Data extract
= Beginning of Section =
(** What [cooperative] promises: the provider answers who holds an address, a node
    holds at most one, and an address is assigned to a node that holds none, at once
    or soon. *)
Class IPCooperation (W : Type) `{IPEnvLaws W} : Prop := {
  co_alive w : cooperative w → alive w;
  co_alloc w ip : cooperative w → is_Some (holder w !! ip) → ip ∈ allocated w;
  co_value w ip : cooperative w → holder w !! ip ≠ Some "";
  co_one w x y n : cooperative w → holder w !! x = Some n → holder w !! y = Some n → x = y;
  co_lookup p ip w : cooperative w → (IPToProviderID p ip w).1 = inl (map_get (holder w) ip);
  co_create p r w ip w' : cooperative w → CreateIP p r w = (inl ip, w') → ip ≠ "";
  co_assign p ip n w : cooperative w → ip ∈ allocated w → n ≠ "" →
    (∀ x, holder w !! x ≠ Some n) →
    ((AssignIP p ip n w).1 = None ∨ (AssignIP p ip n w).1 = Some ErrInProgress) ∧
    cooperative (AssignIP p ip n w).2 ∧
    holder (AssignIP p ip n w).2 = <[ip := n]> (holder w);
}.

(** ** The records and the provider agree

    The status of an address names the node that holds it, if any; that node knows
    it; an address is queued if no active node holds it, and an active node is queued
    if it holds no address that was looked up. *)
Record SyncBody (st : gmap string ipStatus) (toIP names : gmap string string)
    (retries : gmap string retry) (ipq nodeq : list string) (held : gmap string string) : Prop := {
  sb_status : ∀ ip s, st !! ip = Some s →
    s_nodeProviderID s = map_get held ip ∧ s_state s ≠ IPStateError;
  sb_claim : ∀ ip s, st !! ip = Some s → s_nodeProviderID s ≠ "" →
    toIP !! s_nodeProviderID s = Some ip;
  sb_ipq : ∀ ip s, st !! ip = Some s → ip ∈ ipq ↔ names !! s_nodeProviderID s = None;
  sb_nodeq : ∀ p, is_Some (names !! p) → p ∈ nodeq ↔ map_get toIP p = "";
  sb_retries : retries = ∅;
}.
Arguments sb_status {_ _ _ _ _ _ _} _.
Arguments sb_claim {_ _ _ _ _ _ _} _.
Arguments sb_ipq {_ _ _ _ _ _ _} _.
Arguments sb_nodeq {_ _ _ _ _ _ _} _.
Arguments sb_retries {_ _ _ _ _ _ _} _.

Record Synced `{!IPGhost W} (c : ipController) (w : W) : Prop := {
  sy_coop : cooperative w;
  sy_body : SyncBody (i_ipToStatus c) (i_providerIDToIP c) (i_providerIDToNodeName c)
    (i_providerIDToRetry c) (os_list (i_assignableIPs c)) (os_list (i_assignableNodes c)) (holder w);
  sy_provider : is_Some (i_provider c);
  sy_cooloff : i_assignmentCoolOff c = 0%Z;
  sy_pending : ∀ ip, ip ∈ i_pendingIPs c → ip ≠ "" ∧ holder w !! ip = None;
  sy_named : "" ∉ elems (i_ips c);
  (** an active node holds no address that is not managed *)
  sy_clean : ∀ ip p, holder w !! ip = Some p → is_Some (i_providerIDToNodeName c !! p) →
    ip ∈ elems (i_ips c);
}.

(** *** Elementary changes *)
Section sync.
Context (st : gmap string ipStatus) (toIP names : gmap string string)
  (retries : gmap string retry) (ipq nodeq : list string) (held : gmap string string).
Hypothesis HS : SyncBody st toIP names retries ipq nodeq held.

Lemma sync_status ip s s' :
  st !! ip = Some s → s_nodeProviderID s' = s_nodeProviderID s → s_state s' ≠ IPStateError →
  SyncBody (<[ip := s']> st) toIP names retries ipq nodeq held.
Proof.
  intros Hs Hn Hst. pose proof (sb_status HS ip s Hs) as [Hh _].
  split; [| | |apply HS..]; intros x t [[<- <-]|[_ Ht]]%lookup_insert_Some; rewrite ?Hn; first
    [by split|by apply (sb_status HS)|by apply (sb_claim HS)|by apply (sb_ipq HS)].
Qed.
Lemma sync_ipq ipq' :
  (∀ ip, is_Some (st !! ip) → ip ∈ ipq' ↔ ip ∈ ipq) →
  SyncBody st toIP names retries ipq' nodeq held.
Proof.
  intros Hq. split; try apply HS. intros ip s Hs. rewrite Hq by eauto. by apply HS.
Qed.
(** The status of an address that was not looked up before. *)
Lemma sync_new ip s ipq' :
  st !! ip = None → s_nodeProviderID s = map_get held ip → s_state s ≠ IPStateError →
  (∀ x, x ∈ ipq' ↔ x ∈ ipq ∨ x = ip ∧ names !! map_get held ip = None) → ip ∉ ipq →
  (map_get held ip ≠ "" → toIP !! map_get held ip = Some ip) →
  SyncBody (<[ip := s]> st) toIP names retries ipq' nodeq held.
Proof.
  intros Hn Hh Hst Hq Hni Hc.
  split; [| | |apply HS..]; intros x t [[<- <-]|[Hne Ht]]%lookup_insert_Some; rewrite ?Hh;
    try first [by split|by apply (sb_status HS)|by apply (sb_claim HS)|by apply Hc].
  - rewrite Hq. naive_solver.
  - rewrite Hq, (sb_ipq HS x t Ht). naive_solver.
Qed.
(** An address that was not looked up before, held by the node [p]. *)
Lemma sync_adopt ip p s ipq' nodeq' :
  st !! ip = None → p = map_get held ip → p ≠ "" → names !! "" = None →
  s_nodeProviderID s = p → s_state s ≠ IPStateError → ip ∉ ipq → ip ≠ "" →
  (∀ x t, st !! x = Some t → s_nodeProviderID t ≠ p) →
  (∀ x, x ∈ ipq' ↔ x ∈ ipq ∨ x = ip ∧ names !! p = None) →
  (∀ x, is_Some (names !! x) → x ∈ nodeq' ↔ x ∈ nodeq ∧ x ≠ p) →
  SyncBody (<[ip := s]> st) (delete "" (<[p := ip]> toIP)) names retries ipq' nodeq' held.
Proof.
  intros Hn -> Hp Hn0 Hs Hst Hni Hip Hfree Hq Hnq. split; [| | | |apply HS].
  - intros x t [[<- <-]|[_ Ht]]%lookup_insert_Some; [by split|by apply (sb_status HS)].
  - intros x t [[<- <-]|[_ Ht]]%lookup_insert_Some Hne.
    + by rewrite Hs, lookup_delete_ne, lookup_insert_eq.
    + rewrite lookup_delete_ne, lookup_insert_ne by (done || by intros ?; eapply Hfree).
      by apply (sb_claim HS).
  - intros x t [[<- <-]|[Hne Ht]]%lookup_insert_Some; rewrite Hq.
    + rewrite Hs. naive_solver.
    + rewrite (sb_ipq HS x t Ht). naive_solver.
  - intros x Hx. rewrite Hnq, (sb_nodeq HS x Hx) by done. unfold map_get.
    assert (x ≠ "") as Hx0 by (intros ->; rewrite Hn0 in Hx; by destruct Hx).
    rewrite lookup_delete_ne by done. destruct (decide (map_get held ip = x)) as [<-|Hne].
    + rewrite lookup_insert_eq. cbn. naive_solver.
    + rewrite lookup_insert_ne by done. naive_solver.
Qed.

(** The assignment of [ip] to the waiting node [p]. *)
Lemma sync_assign ip p s s' ipq' nodeq' :
  st !! ip = Some s → names !! s_nodeProviderID s = None → is_Some (names !! p) → ip ≠ "" →
  s_nodeProviderID s' = p → s_state s' ≠ IPStateError →
  (∀ x t, st !! x = Some t → s_nodeProviderID t ≠ p) →
  (∀ x t, st !! x = Some t → s_nodeProviderID t ≠ "" → s_nodeProviderID t = s_nodeProviderID s → x = ip) →
  (∀ x, x ∈ ipq' ↔ x ∈ ipq ∧ x ≠ ip) → (∀ x, x ∈ nodeq' ↔ x ∈ nodeq ∧ x ≠ p) →
  SyncBody (<[ip := s']> st) (<[p := ip]> (delete (s_nodeProviderID s) toIP)) names (delete p retries)
    ipq' nodeq' (<[ip := p]> held).
Proof.
  intros Hs Hq Hact Hip Hn Hst Hfree Hone Hiq Hnq. split.
  - intros x t [[<- <-]|[Hne Ht]]%lookup_insert_Some; unfold map_get.
    + by rewrite lookup_insert_eq.
    + rewrite lookup_insert_ne by done. by apply (sb_status HS).
  - intros x t [[<- <-]|[Hne Ht]]%lookup_insert_Some Hne0.
    + by rewrite Hn, lookup_insert_eq.
    + rewrite lookup_insert_ne by (intros ?; by eapply Hfree).
      rewrite lookup_delete_ne by (intros Heq; by apply Hne; symmetry; eapply Hone).
      by apply (sb_claim HS).
  - intros x t [[<- <-]|[Hne Ht]]%lookup_insert_Some; rewrite Hiq.
    + rewrite Hn. destruct Hact. split; [by intros []|congruence].
    + rewrite (sb_ipq HS x t Ht). naive_solver.
  - intros x Hx. rewrite Hnq, (sb_nodeq HS x Hx). unfold map_get.
    destruct (decide (p = x)) as [<-|Hne]; [rewrite lookup_insert_eq; cbn; naive_solver|].
    rewrite lookup_insert_ne, lookup_delete_ne by (done || intros <-; rewrite Hq in Hx; by destruct Hx).
    naive_solver.
  - rewrite (sb_retries HS). apply delete_empty.
Qed.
= End of Section =
Exercise requirements
Only the lines containing the word "eapply" should be returned from the data above.

Solution to the problem
    + rewrite lookup_delete_ne, lookup_insert_ne by (done || by intros ?; eapply Hfree).
    + rewrite lookup_insert_ne by (intros ?; by eapply Hfree).
      rewrite lookup_delete_ne by (intros Heq; by apply Hne; symmetry; eapply Hone).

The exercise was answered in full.